An alternative objective function


In [ ]:
def SSE_part(modelled, observed, slicet):
    residuals = modelled[:slicet] - observed[:slicet]   
    return sum(residuals**2)

In [ ]:
runs.shape

In [ ]:
sse_short = np.apply_along_axis(SSE_part, 1, runs, respiro_optim.measurements.Data["OURex"].values, 1300)

In [ ]:
plt.hist(sse_short)

In [ ]:
treshold_short=0.3
pars_behav_short = pars[sse_short < treshold_short]
SSE_behav_short = sse_short[sse_short<treshold_short]

In [ ]:
sse_short.max()

In [ ]:
SSE_behav_short.min()

In [ ]:
fig, axScatter, axHistx, axHisty,sc1 = Scatter_hist_withOF(pars[:,0], pars[:,1], xbinwidth = 0.02, ybinwidth=0.05, 
                                                           relative = False, SSE=sse_short, vmin=0.16, vmax=3.2, 
                                                           colormaps=cm.Greys_r, 
                                                           cleanstyle = True)
axScatter.set_xlabel(r'$\mu_{max}$',fontsize=16)
axScatter.set_ylabel(r'$K_S$',fontsize=16)
cbar = fig.colorbar(sc1, ax=axScatter, cmap='Greys', orientation='vertical', shrink=1.)
#txts = cbar.ax.set_yticklabels(['0.05', '<'+str(treshold_short)])
#plt.savefig('scatterhist_start.pdf')
#plt.savefig('scatterhist_start.png', dpi=300)

In [ ]:
fig, axScatter, axHistx, axHisty,sc1 = Scatter_hist_withOF(pars[:,0], pars[:,1], data1b=pars_behav_short[:,0], 
                                                           data2b=pars_behav_short[:,1], xbinwidth = 0.02, ybinwidth=0.05, 
                                                           relative = False, SSE=sse_short, SSEb=SSE_behav_short, 
                                                           vmin=0.16, vmax=0.32, colormaps=cm.Greys_r, 
                                                           cleanstyle = True)
axScatter.set_xlabel(r'$\mu_{max}$',fontsize=16)
axScatter.set_ylabel(r'$K_S$',fontsize=16)
cbar = fig.colorbar(sc1, ax=axScatter, cmap='Greys', orientation='vertical',
                    ticks=[0.16, treshold_short], shrink=1.)
txts = cbar.ax.set_yticklabels(['0.16', '<'+str(treshold_short)])
plt.savefig('scatterhist_start.pdf')
plt.savefig('scatterhist_start.png', dpi=300)

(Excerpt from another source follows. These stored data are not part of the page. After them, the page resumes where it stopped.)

Lemma slot_append_ok s k v st : findings_ok st → findings_ok (slot_append s k v st).
Proof.
  intros Hok s'. rewrite slot_get_append. case_decide; [|apply Hok].
  apply bucket_append_ok, Hok.
Qed.

Lemma foldl_append_ok {A} (key : A → string) s v (l : list A) st :
  findings_ok st → findings_ok (foldl (λ st x, slot_append s (key x) v st) st l).
Proof.
  revert st. induction l as [|x l IH]; intros st Hok; simpl; [done|].
  apply IH, slot_append_ok, Hok.
Qed.

Lemma classify_icon_ok o c st f : findings_ok st → findings_ok (classify_icon o c st f).
Proof.
  intros Hok. unfold classify_icon.
  generalize (default ∅ (data c !! f)) (short_name_of f) (all_symbolics c).
  generalize SCALABLE_ONLY_ICONS SYMBOLIC_ONLY_ICONS IGNORE_ILLUSTRATIONS IGNORE_UI.
  intros SO SY IG IU datum short alls.
  generalize (themes_of_kind "symbolic" datum) (themes_of_kind "scalable" datum).
  intros symbolics scalables.
  repeat first
    [ assumption
    | apply foldl_append_ok
    | apply slot_append_ok
    | case_bool_decide
    | match goal with |- findings_ok (match ?l with _ => _ end) => destruct l end ].
Qed.

Lemma classify_ok o c : findings_ok (classify o c).
Proof.
  unfold classify. generalize (sorted (map_to_list (data c)).*1) as l.
  assert (findings_ok findings_init) as Hinit.
  { intros s. destruct s; constructor. }
  revert Hinit. generalize findings_init as st. intros st Hst l. revert st Hst.
  induction l as [|f l IH]; intros st Hst; simpl; [done|].
  apply IH, classify_icon_ok, Hst.
Qed.

(** A key is present in a bucket exactly when some icon is listed under it. *)
Lemma classify_key o c s k :
  k ∈ (slot_get s (classify o c)).*1
  ↔ ∃ v, is_Some (data c !! v) ∧ emits c v s k.
Proof.
  rewrite (bucket_key_get k _ (classify_ok o c s)).
  apply exist_proper. intros v. apply classify_recorded.
Qed.

(** A bucket is empty exactly when the rules enter no icon in it. *)
Lemma classify_slot_nil o c s :
  slot_get s (classify o c) = [] ↔ ∀ v k, is_Some (data c !! v) → ¬ emits c v s k.
Proof.
  split.
  - intros Hnil v k Hv He.
    assert (recorded s k v (classify o c)) as Hr by (by apply classify_recorded).
    unfold recorded in Hr. rewrite Hnil in Hr. inversion Hr.
  - intros Hno. destruct (slot_get s (classify o c)) as [|e d] eqn:Hd; [done|].
    assert (e.1 ∈ (slot_get s (classify o c)).*1) as Hk.
    { rewrite Hd. simpl. apply list_elem_of_here. }
    apply classify_key in Hk as (v & Hv & He). by destruct (Hno v e.1).
Qed.

(** ** From the buckets to the returned reports *)

Lemma elem_of_append_bucket cat d (r : report) e :
  e ∈ append_bucket cat d r ↔ e ∈ r ∨ (d ≠ [] ∧ e = (cat, ByTheme d)).
Proof.
  unfold append_bucket. destruct d as [|x d].
  - naive_solver.
  - rewrite elem_of_app, list_elem_of_singleton. naive_solver.
Qed.

Lemma elem_of_append_names cat l (r : report) e :
  e ∈ append_names cat l r ↔ e ∈ r ∨ (l ≠ [] ∧ e = (cat, Names l)).
Proof.
  unfold append_names. destruct l as [|x l].
  - naive_solver.
  - rewrite elem_of_app, list_elem_of_singleton. naive_solver.
Qed.

Lemma elem_of_errors_of c f cat d :
  (cat, ByTheme d) ∈ errors_of c f
  ↔ d ≠ [] ∧ ∃ s, slot_of_error cat = Some s ∧ d = slot_get s f.
Proof.
  unfold errors_of.
  rewrite !elem_of_append_bucket, !elem_of_append_names, elem_of_nil. split.
  - intros [[[[[[[]|[_ ?]]|[_ ?]]|[? Heq]]|[? Heq]]|[? Heq]]|[? Heq]];
      try discriminate; injection Heq as -> ->; (split; [done|]).
    + by exists OnlyFoundIn.
    + by exists MissingFrom.
    + by exists SymbolicFound.
    + by exists ScalableFound.
  - intros (Hd & s & Hs & ->).
    destruct cat; simpl in Hs; try discriminate; injection Hs as <-; simpl in *;
      auto 10.
Qed.

Lemma elem_of_warnings_of f cat d :
  (cat, ByTheme d) ∈ warnings_of f
  ↔ d ≠ [] ∧ cat = MISSING_FROM ∧ d = warn_missing_from f.
Proof.
  unfold warnings_of. rewrite elem_of_append_bucket, elem_of_nil. split.
  - intros [[]|[? Heq]]. by injection Heq as -> ->.
  - intros (? & -> & ->). auto.
Qed.

Lemma bucket_get_nonempty k v (d : bucket) : v ∈ bucket_get k d → d ≠ [].
Proof. intros Hv ->. inversion Hv. Qed.

Lemma reported_alt r cat k v :
  reported r cat k v ↔ ∃ d, (cat, ByTheme d) ∈ r ∧ v ∈ bucket_get k d.
Proof.
  unfold reported. rewrite Exists_exists. split.
  - intros ([cat' [l|d]] & Hin & Hcat & Hv); simpl in *; subst.
    + inversion Hv.
    + eauto.
  - intros (d & Hin & Hv). exists (cat, ByTheme d). auto.
Qed.

Lemma reported_key_alt r cat k :
  reported_key r cat k ↔ ∃ d, (cat, ByTheme d) ∈ r ∧ k ∈ d.*1.
Proof.
  unfold reported_key. rewrite Exists_exists. split.
  - intros ([cat' [l|d]] & Hin & Hcat & Hk); simpl in *; subst.
    + inversion Hk.
    + eauto.
  - intros (d & Hin & Hk). exists (cat, ByTheme d). auto.
Qed.

Lemma reported_errors_of c f cat k v :
  reported (errors_of c f) cat k v
  ↔ ∃ s, slot_of_error cat = Some s ∧ recorded s k v f.
Proof.
  rewrite reported_alt. unfold recorded. split.
  - intros (d & Hd & Hv). apply elem_of_errors_of in Hd as (_ & s & Hs & ->). eauto.
  - intros (s & Hs & Hv). exists (slot_get s f). split; [|done].
    apply elem_of_errors_of. eauto using bucket_get_nonempty.
Qed.

Lemma reported_warnings_of f cat k v :
  reported (warnings_of f) cat k v
  ↔ cat = MISSING_FROM ∧ recorded WarnMissingFrom k v f.
Proof.
  rewrite reported_alt. unfold recorded. split.
  - intros (d & Hd & Hv). apply elem_of_warnings_of in Hd as (_ & -> & ->). eauto.
  - intros (-> & Hv). exists (warn_missing_from f). split; [|done].
    apply elem_of_warnings_of. eauto using bucket_get_nonempty.
Qed.

Lemma reported_key_errors_of c f cat k :
  reported_key (errors_of c f) cat k
  ↔ ∃ s, slot_of_error cat = Some s ∧ k ∈ (slot_get s f).*1.
Proof.
  rewrite reported_key_alt. split.
  - intros (d & Hd & Hk). apply elem_of_errors_of in Hd as (_ & s & Hs & ->). eauto.
  - intros (s & Hs & Hk). exists (slot_get s f). split; [|done].
    apply elem_of_errors_of. split; [|eauto]. intros Hnil. rewrite Hnil in Hk.
    inversion Hk.
Qed.

Lemma errors_of_nil c f :
  errors_of c f = []
  ↔ bad_symbolic c = [] ∧ bad_scalable c = [] ∧ only_found_in f = []
    ∧ missing_from f = [] ∧ symbolic_found f = [] ∧ scalable_found f = [].
Proof.
  unfold errors_of, append_bucket, append_names.
  destruct (bad_symbolic c), (bad_scalable c), (only_found_in f),
    (missing_from f), (symbolic_found f), (scalable_found f); simpl;
    (split; [intros Hnil|intros (? & ? & ? & ? & ? & ?)]); try done;
    by apply app_eq_nil in Hnil as [_ ?].
Qed.

(** ** Invariants of the collector *)

Lemma foldl_preserves {A B} (P : A → Prop) (f : A → B → A) l a :
  P a → (∀ a x, P a → P (f a x)) → P (foldl f a l).
Proof.
  intros Ha Hstep. revert a Ha.
  induction l as [|x l IH]; intros a Ha; simpl; auto.
Qed.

Confronting the measurements and the model in the optimization class:

Focusing on the OUR measurements only:


In [65]:
respiro_data = ode_measurements(pd.DataFrame(observations["OURex"]))

Adding a relative measurement error for the measurements (based on the noise of the measurement):


In [66]:
respiro_data.add_measured_errors({'OURex': 0.01})

We assume that only the kinetic parameters are uncertain and need to be estimated:


In [67]:
respiro_optim = ParameterOptimisation(respiro_model, respiro_data, optim_par=['mu_max','K_S', 'tau'])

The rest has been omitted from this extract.